Last year, my wife and I and another couple got to the world-famous Hofbräu tent at about 9:30 a.m. on Oktoberfest’s opening day. It was packed, and the Hofbräu staff wasn’t letting anyone else in. We ran next door to the Hacker-Festzelt and stood in line — without moving — at a side door for about 30 minutes. At about that time, my wife got fed up and decided to snag a table at the Hofbräu outdoor seating area. Good thing she did. By about 10:30 a.m., there were hardly any open tables left in the Hofbräu outdoor area, which holds 3,000 people.
Yes, you can make inside reservations, but as of now most of the tents are booked solid except for some open dates in the middle of the week. After the opening day, the tents start serving beer at 9 a.m. on weekends and 10 a.m. on weekdays.
• Pace yourself, and remember to eat. When the drinking begins at noon or earlier, pacing yourself is crucial. Drink water between beers. You’ll see Aussies and New Zealanders chugging full liters of beer in seconds. Don’t be tempted to one-up them or you’ll be laughing at the ground before sundown.
Also, be sure to get some food (try the chicken or go with the standard pretzel) in your stomach. It’s also not a bad idea to tip your waitress to ensure a steady supply of food and drink.

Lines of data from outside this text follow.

(* ===== verification/BlockIndex.v ===== *)
(** * chain.h, chain.cpp, main.cpp: the work of a block and the block index

    The proof-of-work value of a block, the status and flag bits of an index entry,
    and [AddToBlockIndex], which enters a header into the index.  The index is a
    heap of entries, the map from block hashes to entries, the best header and the
    set of entries to write back. *)

From Stdlib Require Import ZArith Lia.
From stdpp Require Import base tactics numbers list gmap sorting.
From S2P Require Import Prelude SphTypes ArithUint Compact Chain.

(** ** Work *)

Definition GetBlockProof (block : CBlockIndex) : option base_uint :=
  let '(bnTarget, fNegative, fOverflow) := SetCompact (nBits block) in
  if fNegative || fOverflow || EqualTo bnTarget 0 then Some (arith_uint256_of 0)
  else q ← op_div (op_not bnTarget) (op_add bnTarget (arith_uint256_of 1)); Some (op_add q (arith_uint256_of 1)).

(** The conversion of an unsigned 64-bit value to [int64_t]. *)
Definition to_int64 (x : Z) : Z := if x mod 2 ^ 64 <? 2 ^ 63 then x mod 2 ^ 64 else x mod 2 ^ 64 - 2 ^ 64.

Definition GetBlockProofEquivalentTime (to from tip : CBlockIndex) (nPowTargetSpacing : Z) : option Z :=
  let '(r, sign) :=
    if 0 <? CompareTo (nChainWork to) (nChainWork from)
    then (op_sub (nChainWork to) (nChainWork from), 1)
    else (op_sub (nChainWork from) (nChainWork to), -1) in
  proof ← GetBlockProof tip;
  r ← op_div (op_mul r (arith_uint256_of (nPowTargetSpacing mod 2 ^ 64))) proof;
  if 63 <? bits r then Some (sign * (2 ^ 63 - 1))
  else Some (to_int64 (sign * GetLow64 r)).
(* ===== verification/ConsensusParams.v ===== *)
(** * consensus/params.h: the parameters of the consensus rules

    The fields of [Consensus::Params] that the modelled components read; a
    [uint256] is its 32 bytes. *)

From Stdlib Require Import ZArith Lia.
From stdpp Require Import base tactics numbers list.
From S2P Require Import Prelude.

Inductive DeploymentPos :=
  | DEPLOYMENT_TESTDUMMY
  | DEPLOYMENT_CSV
  | DEPLOYMENT_SEGWIT
  | DEPLOYMENT_CSV_LEGACY
  | DEPLOYMENT_SEGWIT_LEGACY
  | DEPLOYMENT_COMMUNITYFUND
  | DEPLOYMENT_COMMUNITYFUND_ACCUMULATION
  | DEPLOYMENT_COLDSTAKING
  | DEPLOYMENT_COMMUNITYFUND_ACCUMULATION_SPREAD
  | DEPLOYMENT_COMMUNITYFUND_AMOUNT_V2
  | DEPLOYMENT_NTPSYNC
  | DEPLOYMENT_STATIC_REWARD
  | DEPLOYMENT_QUORUM_CFUND
  | DEPLOYMENT_VOTE_STATE_CACHE
  | DEPLOYMENT_CONSULTATIONS
  | DEPLOYMENT_DAO_CONSENSUS
  | DEPLOYMENT_COLDSTAKING_V2
  | DEPLOYMENT_POOL_FEE
  | DEPLOYMENT_EXCLUDE.

#[export] Instance DeploymentPos_eq_dec : EqDecision DeploymentPos.
Proof. solve_decision. Defined.

(** The enumerators in order: the values [0] to [MAX_VERSION_BITS_DEPLOYMENTS - 1]. *)
Definition all_deployments : list DeploymentPos := [
  DEPLOYMENT_TESTDUMMY; DEPLOYMENT_CSV; DEPLOYMENT_SEGWIT; DEPLOYMENT_CSV_LEGACY; DEPLOYMENT_SEGWIT_LEGACY;
  DEPLOYMENT_COMMUNITYFUND; DEPLOYMENT_COMMUNITYFUND_ACCUMULATION; DEPLOYMENT_COLDSTAKING;
  DEPLOYMENT_COMMUNITYFUND_ACCUMULATION_SPREAD; DEPLOYMENT_COMMUNITYFUND_AMOUNT_V2; DEPLOYMENT_NTPSYNC;
  DEPLOYMENT_STATIC_REWARD; DEPLOYMENT_QUORUM_CFUND; DEPLOYMENT_VOTE_STATE_CACHE; DEPLOYMENT_CONSULTATIONS;
  DEPLOYMENT_DAO_CONSENSUS; DEPLOYMENT_COLDSTAKING_V2; DEPLOYMENT_POOL_FEE; DEPLOYMENT_EXCLUDE ].

Record BIP9Deployment := { bit : Z; nStartTime : Z; nTimeout : Z }.

Record Params := {
  nMajorityEnforceBlockUpgrade : Z;
  nMajorityRejectBlockOutdated : Z;
  nMajorityWindow : Z;
  nRuleChangeActivationThreshold : Z;
  nMinerConfirmationWindow : Z;
  vDeployments : DeploymentPos -> BIP9Deployment;
  powLimit : list Z;
  fPowAllowMinDifficultyBlocks : bool;
  fPowNoRetargeting : bool;
  nPowTargetSpacing : Z;
  nPowTargetTimespan : Z;
  sigActivationTime : Z;
  nMaxFutureDrift : Z;
  nHeightv451Fork : Z;
  nHeightv452Fork : Z
}.

(** Division of [int64_t]; a zero divisor is undefined. *)
Definition DifficultyAdjustmentInterval (params : Params) : option Z :=
  if nPowTargetSpacing params =? 0 then None else Some (Z.quot (nPowTargetTimespan params) (nPowTargetSpacing params)).

Lemma all_deployments_complete pos : pos ∈ all_deployments.
Proof. apply list_elem_of_In. destruct pos; cbn; tauto. Qed.
(* ===== verification/VersionBits.v ===== *)
(** * versionbits.h, versionbits.cpp: activation of rule changes by block versions

    [GetStateFor] computes the state of a deployment at a block: it walks back by
    whole periods to a block whose state is cached, and forward again, filling the
    cache.  The specification is the BIP9 recursion over all periods, without a
    cache and without the shortcut for blocks before the start time. *)

From Stdlib Require Import ZArith Lia.
From stdpp Require Import base tactics numbers list gmap sorting.
From S2P Require Import Prelude SphTypes ArithUint Chain ConsensusParams.

Inductive ThresholdState :=
  | THRESHOLD_DEFINED
  | THRESHOLD_STARTED
  | THRESHOLD_LOCKED_IN
  | THRESHOLD_ACTIVE
  | THRESHOLD_FAILED.

#[export] Instance ThresholdState_eq_dec : EqDecision ThresholdState.
Proof. solve_decision. Defined.

Abbreviation ThresholdConditionCache := (gmap (option ptr) ThresholdState).

(** The virtual functions of [AbstractThresholdConditionChecker]. *)
Record ConditionChecker := {
  Condition : heap -> ptr -> option bool;
  BeginTime : Z;
  EndTime : Z;
  Period : Z;
  Threshold : Z
}.

(** ** [GetStateFor] *)

(** The blocks to compute are a stack: the last one pushed is the head. *)
Fixpoint walk_back (fuel : nat) (h : heap) (c : ConditionChecker) (pindexPrev : option ptr)
  (cache : ThresholdConditionCache) (vToCompute : list ptr) : option (option ptr * ThresholdConditionCache * list ptr) :=
  match cache !! pindexPrev with
  | Some _ => Some (pindexPrev, cache, vToCompute)
  | None =>
      match pindexPrev with
      | None => Some (pindexPrev, <[pindexPrev := THRESHOLD_DEFINED]> cache, vToCompute)
      | Some p =>
          mtp ← GetMedianTimePast h p;
          if mtp <? BeginTime c then Some (pindexPrev, <[pindexPrev := THRESHOLD_DEFINED]> cache, vToCompute)
          else match fuel with
          | O => None
          | S fuel =>
              b ← h !! p;
              prev ← GetAncestor h p (nHeight b - Period c);
              walk_back fuel h c prev cache (p :: vToCompute)
          end
      end
  end.

Fixpoint count_signals (n : nat) (h : heap) (c : ConditionChecker) (pindexCount : option ptr) (count : Z) : option Z :=
  match n with
  | O => Some count
  | S n =>
      p ← pindexCount;
      ok ← Condition c h p;
      b ← h !! p;
      count_signals n h c (pprev b) (if (ok : bool) then count + 1 else count)
  end.
(* ===== verification/BlockVersion.v ===== *)
(** * main.cpp: block versions, from the miner and from the validator

    [ComputeBlockVersion] chooses the version of a new block from the deployment
    states at its parent; [ContextualCheckBlockHeader] rejects a header whose version
    lacks the bits of active rules.  Both consult the shared version bits cache,
    which is threaded through the calls in their order of evaluation. *)

From Stdlib Require Import ZArith Lia.
From stdpp Require Import base tactics numbers list gmap sorting.
From S2P Require Import Prelude SphTypes ArithUint Chain ConsensusParams BlockIndex VersionBits.

(** ** Computations that use the cache *)

Definition cacheM (A : Type) := VersionBitsCache -> option (A * VersionBitsCache).
Definition cret {A} (x : A) : cacheM A := fun c => Some (x, c).
Definition cfail {A} : cacheM A := fun _ => None.
Definition cbind {A B} (m : cacheM A) (k : A -> cacheM B) : cacheM B := fun c => '(x, c) ← m c; k x c.
Definition clift {A} (x : option A) : cacheM A := fun c => (fun x => (x, c)) <$> x.

Declare Scope cache_scope.
Delimit Scope cache_scope with cache.
Notation "x <-- m ;; k" := (cbind m (fun x => k)) (at level 100, m at next level, right associativity) : cache_scope.
Open Scope cache_scope.

(** [a && b] and [a || b]: the second operand is evaluated only when it matters. *)
Definition cand (a b : cacheM bool) : cacheM bool := x <-- a ;; if (x : bool) then b else cret false.
Definition cor (a b : cacheM bool) : cacheM bool := x <-- a ;; if (x : bool) then cret true else b.

(** ** Version masks *)

Definition nSegWitVersionMask : Z := 0x00000020.
Definition nCFundVersionMask : Z := 0x00000040.
Definition nNSyncVersionMask : Z := 0x00000080.
Definition nCFundAccVersionMask : Z := 0x00000100.
Definition nColdStakingVersionMask : Z := 0x00002000.
Definition nCFundAccSpreadVersionMask : Z := 0x00004000.
Definition nCFundAmountV2Mask : Z := 0x00010000.
Definition nCFundReducedQuorumMask : Z := 0x00020000.
Definition nStaticRewardVersionMask : Z := 0x00008000.
Definition nV451ForkMask : Z := 0x00100000.
Definition nV452ForkMask : Z := 0x00200000.
Definition nDAOVersionMask : Z := 0x00800000.
Definition nDaoConsensusVersionMask : Z := 0x02000000.
Definition nDaoExcludeVersionMask : Z := 0x08000000.

(** The conversion of an unsigned 32-bit value to [int32_t]. *)
Definition to_int32 (x : Z) : Z := if x mod 2 ^ 32 <? 2 ^ 31 then x mod 2 ^ 32 else x mod 2 ^ 32 - 2 ^ 32.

• Use the bathroom in shifts. Make sure someone holds your place at the table while you leave to use the restroom. The unfortunate who don’t have seats circle seating areas ready to pounce on any open spot so they can finally get served. When you get back from the bathroom, return the favor for the person who saved your spot.
Know and Go
• Getting there: You can drive to Munich for Oktoberfest, but with the traffic you’ll encounter, potential parking headaches and the drinking you’ll likely engage in, it’s not the best idea.
Taking the train offers much less hassle, and there are plenty of specials available, such as Oktoberfest Party Trains leaving from several stations. Check out www.bahn.de or visit your local train station to find out more.
Another option is to take one of the bus trips offered by on-base Morale, Welfare and Receation departments or the USO. Most are day trips, but some may include an overnight. The trips cost as little as $50, depending on the starting point.
• Lodging: If you plan to spend the night in Munich, it’s not too late to find a place. Call the official hotel booking service of the Munich Tourist Office at (+49) (0) 89-233-96- 555. On short notice last year, the staff there found a hotel room near downtown Munich for the last weekend of the fest.